**Source data**
(* ===== verification/Auth.v ===== *)
(** * internal/auth

    Principals and roles, API keys (argon2 is a parameter, base64 and the hash
    format are written out), the credential handling of the HTTP middleware and
    the role gate.  JWT parsing and signing belong to the jwt library: a verifier
    is a parameter. *)

From S2P Require Import Prelude GoBytes GoRegexp GoStrings.

Abbreviation Role := string (only parsing).
Definition RoleAdmin : Role := "admin".
Definition RoleEngineer : Role := "engineer".
Definition RoleReadOnly : Role := "read_only".

Record Principal := mkPrincipal {
  p_UserID : string;
  p_Email : string;
  p_APIKeyID : string;
  p_Roles : list Role;
  p_Scopes : list string;
  p_IsAPIKey : bool
}.

Definition HasRole (p : Principal) (want : list Role) : bool :=
  existsb (fun r => existsb (String.eqb r) want) (p_Roles p).

Definition HasScope (p : Principal) (scope : string) : bool :=
  existsb (String.eqb scope) (p_Scopes p).

Definition asAPIKey (p : Principal) : Principal :=
  mkPrincipal (p_UserID p) (p_Email p) (p_APIKeyID p) (p_Roles p) (p_Scopes p) true.

(** ** API keys *)

Definition dollar : ascii := "$".
Definition dot : ascii := ".".

(** [strings.LastIndexByte(display, '.')] split there: prefix and secret, when
    the dot is not the first character. *)
Definition splitLastDot (display : string) : option (string * string) :=
  match lastIndexByte (toText display) dot with
  | Some (S i) =>
      Some (ofText (take (S i) (toText display)), ofText (drop (S (S i)) (toText display)))
  | _ => None
  end.

Definition encodeArgon (salt derived : list Z) : string :=
  "$argon2id$v=19$m=65536,t=3,p=1$" +:+ EncodeToString Std salt +:+ "$" +:+ EncodeToString Std derived.

Definition decodeArgon (s : string) : option (list Z * list Z) :=
  match splitOn dollar (toText s) with
  | [_; p1; _; _; p4; p5] =>
      if bool_decide (p1 = toText "argon2id") then
        match DecodeString Std (ofText p4), DecodeString Std (ofText p5) with
        | Some salt, Some derived => Some (salt, derived)
        | _, _ => None
        end
      else None
  | _ => None
  end.

Section keys.
(** [argon2.IDKey(secret, salt, ..)]: 32 bytes for any secret and salt. *)
Context (argon2 : list Z -> list Z -> list Z).

(** The random bytes drawn are the arguments. *)
Definition GenerateAPIKey (tag : string) (secretBytes pfxBytes salt : list Z) : string * string * string :=
  let tag := if String.eqb tag "" then "ci" else tag in
  let prefix := "teo_" +:+ tag +:+ "_" +:+ hexString pfxBytes in
  let secret := EncodeToString URL secretBytes in
  let display := prefix +:+ "." +:+ secret in
  let derived := argon2 (bytesOf secret) salt in
  (display, prefix, encodeArgon salt derived).

Definition VerifyAPIKey (display expectedHash : string) : option string :=
  match splitLastDot display with
  | None => None
  | Some (prefix, secret) =>
      match decodeArgon expectedHash with
      | None => None
      | Some (salt, derived) =>
          if bool_decide (argon2 (bytesOf secret) salt = derived) then Some prefix else None
      end
  end.
End keys.

(** ** Credentials of a request *)

Section credentials.
(** The API-key resolver (prefix, display) and the JWT verifier; [None] where
    none is configured. *)
Context (resolveAPIKey : option (string -> string -> option Principal))
        (verifyJWT : option (string -> option Principal)).

(** Shared shape of the HTTP middleware and the gRPC interceptor. *)
Definition principalOfToken (tok : text) : option Principal :=
  match tok with
  | [] => None
  | _ =>
      if hasPrefix tok (toText "teo_") then
        match lastIndexByte tok dot, resolveAPIKey with
        | Some (S i), Some resolve => asAPIKey <$> resolve (ofText (take (S i) tok)) (ofText tok)
        | _, _ => None
        end
      else match verifyJWT with
           | Some verify => verify (ofText tok)
           | None => None
           end
  end.

Definition trimPrefix (t p : text) : text := if hasPrefix t p then drop (length p) t else t.

(** The token of an HTTP request: the header first, the session cookie when
    there is no header. *)
Definition httpToken (authorization : string) (cookie : option string) : text :=
  if negb (String.eqb authorization "") then
    trimSpace (trimPrefix (trimPrefix (toText authorization) (toText "Bearer ")) (toText "bearer "))
  else match cookie with
       | Some v => trimSpace (toText v)
       | None => []
       end.

(** The principal the middleware binds before the next handler. *)
Definition Middleware (authorization : string) (cookie : option string) : option Principal :=
  principalOfToken (httpToken authorization cookie).
End credentials.

Inductive gate := Unauthorized | Forbidden | Serve.

Definition Require (roles : list Role) (p : option Principal) : gate :=
  match p with
  | None => Unauthorized
  | Some p =>
      if negb (Nat.eqb (length roles) 0) && negb (HasRole p roles) then Forbidden else Serve
  end.

(** ** Facts *)

Lemma HasRole_spec p want : HasRole p want = true <-> exists r, r ∈ p_Roles p /\ r ∈ want.
Proof.
  unfold HasRole. rewrite existsb_exists. split.
  - intros (r & Hr & (x & Hx & ->%String.eqb_eq)%existsb_exists).
    exists x. by rewrite !list_elem_of_In.
  - intros (r & Hr & Hw). exists r. rewrite list_elem_of_In in Hr. split; [done|].
    apply existsb_exists. exists r. rewrite list_elem_of_In in Hw. split; [done|apply String.eqb_refl].
Qed.

(** ** API keys round trip *)

Lemma encoded_text c a l : Forall isByte l -> byteOf c < 43 \/ byteOf c = 46 ->
  c ∉ toText (EncodeToString a l).
Proof.
  intros Hl Hc Hin. apply (encoded_no (byteOf c) a l Hl Hc).
  revert Hin. generalize (EncodeToString a l). intros s. induction s as [|x s IH]; simpl.
  - by intros ?%elem_of_nil.
  - intros [->|Hin]%elem_of_cons; apply elem_of_cons; auto.
Qed.

Lemma decode_encodeArgon salt derived : Forall isByte salt -> Forall isByte derived ->
  decodeArgon (encodeArgon salt derived) = Some (salt, derived).
Proof.
  intros Hs Hd. unfold decodeArgon.
  assert (toText (encodeArgon salt derived) =
    [] ++ dollar :: toText "argon2id" ++ dollar :: toText "v=19" ++ dollar :: toText "m=65536,t=3,p=1"
       ++ dollar :: toText (EncodeToString Std salt) ++ dollar :: toText (EncodeToString Std derived)) as ->.
  { unfold encodeArgon. rewrite !toText_app. reflexivity. }
  assert (Hd1 : forall l, Forall isByte l -> dollar ∉ toText (EncodeToString Std l)).
  { intros l Hl. apply encoded_text; [done|left; vm_compute; done]. }
  rewrite !splitOn_app by first [apply (bool_decide_unpack _); reflexivity | by apply Hd1].
  rewrite splitOn_none by (by apply Hd1).
  rewrite bool_decide_true by done. by rewrite !ofText_toText, !Decode_Encode.
Qed.

Lemma splitLastDot_app prefix secret : dot ∉ toText secret -> prefix <> "" ->
  splitLastDot (prefix +:+ "." +:+ secret) = Some (prefix, secret).
Proof.
  intros Hs Hp. unfold splitLastDot. rewrite !toText_app.
  change (toText "." ++ toText secret) with (dot :: toText secret).
  rewrite lastIndexByte_app by done.
  destruct (length (toText prefix)) as [|n] eqn:El.
  { destruct prefix; [done|]. simpl in El. discriminate. }
  rewrite <-El. rewrite take_app_length.
  replace (S (length (toText prefix))) with (length (toText prefix ++ [dot])) by (rewrite length_app; simpl; lia).
  change (dot :: toText secret) with ([dot] ++ toText secret). rewrite app_assoc, drop_app_length.
  by rewrite !ofText_toText.
Qed.

Section roundtrip.
Context (argon2 : list Z -> list Z -> list Z).
Hypothesis argon2_bytes : forall secret salt, Forall isByte (argon2 secret salt).

(** A freshly generated API key verifies against the stored hash and
    resolves to its own prefix, whatever tag and random bytes went in; and a
    presented key with that prefix's hash verifies exactly when its secret hashes
    to the stored value. *)
Theorem VerifyAPIKey_generated tag secretBytes pfxBytes salt display prefix hash :
  Forall isByte secretBytes -> Forall isByte salt ->
  GenerateAPIKey argon2 tag secretBytes pfxBytes salt = (display, prefix, hash) ->
  VerifyAPIKey argon2 display hash = Some prefix
  /\ forall p s, dot ∉ toText s -> p <> "" ->
       VerifyAPIKey argon2 (p +:+ "." +:+ s) hash =
       if bool_decide (argon2 (bytesOf s) salt = argon2 (bytesOf (EncodeToString URL secretBytes)) salt)
       then Some p else None.
Proof.
  intros Hsec Hsalt. unfold GenerateAPIKey. intros [= <- <- <-].
  assert (Hall : forall p s, dot ∉ toText s -> p <> "" ->
       VerifyAPIKey argon2 (p +:+ "." +:+ s) (encodeArgon salt (argon2 (bytesOf (EncodeToString URL secretBytes)) salt)) =
       if bool_decide (argon2 (bytesOf s) salt = argon2 (bytesOf (EncodeToString URL secretBytes)) salt)
       then Some p else None).
  { intros p s Hs Hp. unfold VerifyAPIKey. rewrite splitLastDot_app by done.
    by rewrite decode_encodeArgon by auto. }
  split; [|exact Hall].
  rewrite Hall; [by rewrite bool_decide_true| |done].
  apply encoded_text; [done|right; done].
Qed.
End roundtrip.

(** A stand-in for the hash: the salt followed by the length of the secret. *)
Definition demoHash (secret salt : list Z) : list Z :=
  (fun b => b mod 256) <$> (salt ++ [Z.of_nat (length secret)]).

Lemma VerifyAPIKey_generated_witness :
  exists display prefix hash,
    GenerateAPIKey demoHash "" [1; 2; 250] [171; 205] [7; 8; 9] = (display, prefix, hash)
    /\ prefix = "teo_ci_abcd"
    /\ VerifyAPIKey demoHash display hash = Some prefix.
Proof.
  eexists _, _, _. split; [reflexivity|]. split; [reflexivity|].
  eapply (VerifyAPIKey_generated demoHash); [|..|reflexivity].
  - intros secret salt. apply Forall_fmap. apply Forall_true. intros b.
    unfold isByte. simpl. apply Z.mod_pos_bound. lia.
  - repeat constructor; unfold isByte; lia.
  - repeat constructor; unfold isByte; lia.
Defined.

**Task item**
What you return must be the lines above that run from the line with "unfold encodeArgon. rewrite" to the line with "replace (S (length", inclusive, each copied exactly.

**Answer to the problem**
  { unfold encodeArgon. rewrite !toText_app. reflexivity. }
  assert (Hd1 : forall l, Forall isByte l -> dollar ∉ toText (EncodeToString Std l)).
  { intros l Hl. apply encoded_text; [done|left; vm_compute; done]. }
  rewrite !splitOn_app by first [apply (bool_decide_unpack _); reflexivity | by apply Hd1].
  rewrite splitOn_none by (by apply Hd1).
  rewrite bool_decide_true by done. by rewrite !ofText_toText, !Decode_Encode.
Qed.

Lemma splitLastDot_app prefix secret : dot ∉ toText secret -> prefix <> "" ->
  splitLastDot (prefix +:+ "." +:+ secret) = Some (prefix, secret).
Proof.
  intros Hs Hp. unfold splitLastDot. rewrite !toText_app.
  change (toText "." ++ toText secret) with (dot :: toText secret).
  rewrite lastIndexByte_app by done.
  destruct (length (toText prefix)) as [|n] eqn:El.
  { destruct prefix; [done|]. simpl in El. discriminate. }
  rewrite <-El. rewrite take_app_length.
  replace (S (length (toText prefix))) with (length (toText prefix ++ [dot])) by (rewrite length_app; simpl; lia).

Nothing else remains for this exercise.